▶ What you will do: When the string "rewrite" occurs in a line of the records, show that line.

▶ Source information:
Lemma spawned_powerup_inside (g g' : PongGame.t) (d : StepDraws) :
  (120 <= spawn_x d <= width (PongGame.cfg g) - 120)%Z ->
  (powerup_radius (PongGame.cfg g) <= 120)%Z ->
  PongGame.spawn_powerup g d = Some g' ->
  exists p,
    PongGame.powerup g' = Some p /\ PowerUp.active p = true
    /\ powerup_inside (PongGame.cfg g) p.
Proof.
  intros Hx Hr. unfold PongGame.spawn_powerup, randint.
  destruct (_ <=? _)%Z; [|discriminate].
  destruct (_ <=? _)%Z; [|discriminate].
  cbn [bind]. intros H. injection H as <-.
  eexists; split; [reflexivity|]. split; [reflexivity|].
  unfold powerup_inside. simpl. rewrite <- minus_IZR.
  split; apply IZR_le; lia.
Qed.

(** C7: whenever the power-up test of a step finds an active power-up whose
    centre is at distance at most the sum of the radii from the ball's
    centre, the step ends with the power-up removed and the boost timer
    equal to the configured boost duration.  The power-up is assumed to lie
    inside the arena, as spawned ones do, so that no goal is scored in the
    same step. *)
Theorem powerup_pickup_starts_boost (g : PongGame.t) (p : PowerUp.t)
    (d : StepDraws) :
  PongGame.powerup g = Some p ->
  PowerUp.active p = true ->
  Vector2.length
    (Vector2.sub (Ball.pos (PongGame.ball g))
       (Vector2.mk (PowerUp.x p) (PowerUp.y p)))
  <= IZR (Ball.r (PongGame.ball g) + PowerUp.r p) ->
  powerup_inside (PongGame.cfg g) p ->
  exists g',
    PongGame.score_goals (PongGame.collect_powerup g) d = Some g'
    /\ PongGame.powerup g' = None
    /\ PongGame.boost_timer g' = boost_duration_sec (PongGame.cfg g)
    /\ forall self dt,
         PongGame.before_pickup self dt d = Some g ->
         PongGame.update_playing self dt d = Some g'.
Proof.
  intros Hp Ha Hd [Hlo Hhi].
  pose proof (abs_x_le_length
                (Vector2.sub (Ball.pos (PongGame.ball g))
                   (Vector2.mk (PowerUp.x p) (PowerUp.y p)))) as Habs.
  simpl in Habs. rewrite plus_IZR in Hd.
  assert (Hdx : Rabs (Ball.x (PongGame.ball g) - PowerUp.x p)
                <= IZR (Ball.r (PongGame.ball g)) + IZR (PowerUp.r p))
    by lra.
  assert (Hdl : - (IZR (Ball.r (PongGame.ball g)) + IZR (PowerUp.r p))
                <= Ball.x (PongGame.ball g) - PowerUp.x p
                <= IZR (Ball.r (PongGame.ball g)) + IZR (PowerUp.r p)).
  { unfold Rabs in Hdx. destruct (Rcase_abs _); lra. }
  assert (Hc : PongGame.collect_powerup g
               = PongGame.set_boost_timer (PongGame.set_powerup g None)
                   (boost_duration_sec (PongGame.cfg g))).
  { unfold PongGame.collect_powerup, PongGame.touches. rewrite Hp, Ha.
    rewrite plus_IZR.
    assert (Ht : Rleb (Vector2.length
                         (Vector2.sub (Ball.pos (PongGame.ball g))
                            (Vector2.mk (PowerUp.x p) (PowerUp.y p))))
                   (IZR (Ball.r (PongGame.ball g)) + IZR (PowerUp.r p))
                 = true) by (apply Rleb_true; exact Hd).
    rewrite Ht. reflexivity. }
  rewrite Hc.
  rewrite score_goals_quiet; cbn [PongGame.set_boost_timer
    PongGame.set_powerup PongGame.ball PongGame.cfg]; try lra.
  eexists; split; [reflexivity|].
  split; [rewrite check_win_same; reflexivity|].
  split; [rewrite check_win_same; reflexivity|].
  intros self dt Hbp. unfold PongGame.update_playing, PongGame.before_goals.
  rewrite Hbp. cbn [bind]. rewrite Hc.
  rewrite score_goals_quiet; cbn [PongGame.set_boost_timer
    PongGame.set_powerup PongGame.ball PongGame.cfg]; try lra.
  reflexivity.
Qed.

▶ Result:
  unfold powerup_inside. simpl. rewrite <- minus_IZR.
  simpl in Habs. rewrite plus_IZR in Hd.
  { unfold PongGame.collect_powerup, PongGame.touches. rewrite Hp, Ha.
    rewrite plus_IZR.
    rewrite Ht. reflexivity. }
  rewrite Hc.
  rewrite score_goals_quiet; cbn [PongGame.set_boost_timer
  split; [rewrite check_win_same; reflexivity|].
  split; [rewrite check_win_same; reflexivity|].
  rewrite Hbp. cbn [bind]. rewrite Hc.
  rewrite score_goals_quiet; cbn [PongGame.set_boost_timer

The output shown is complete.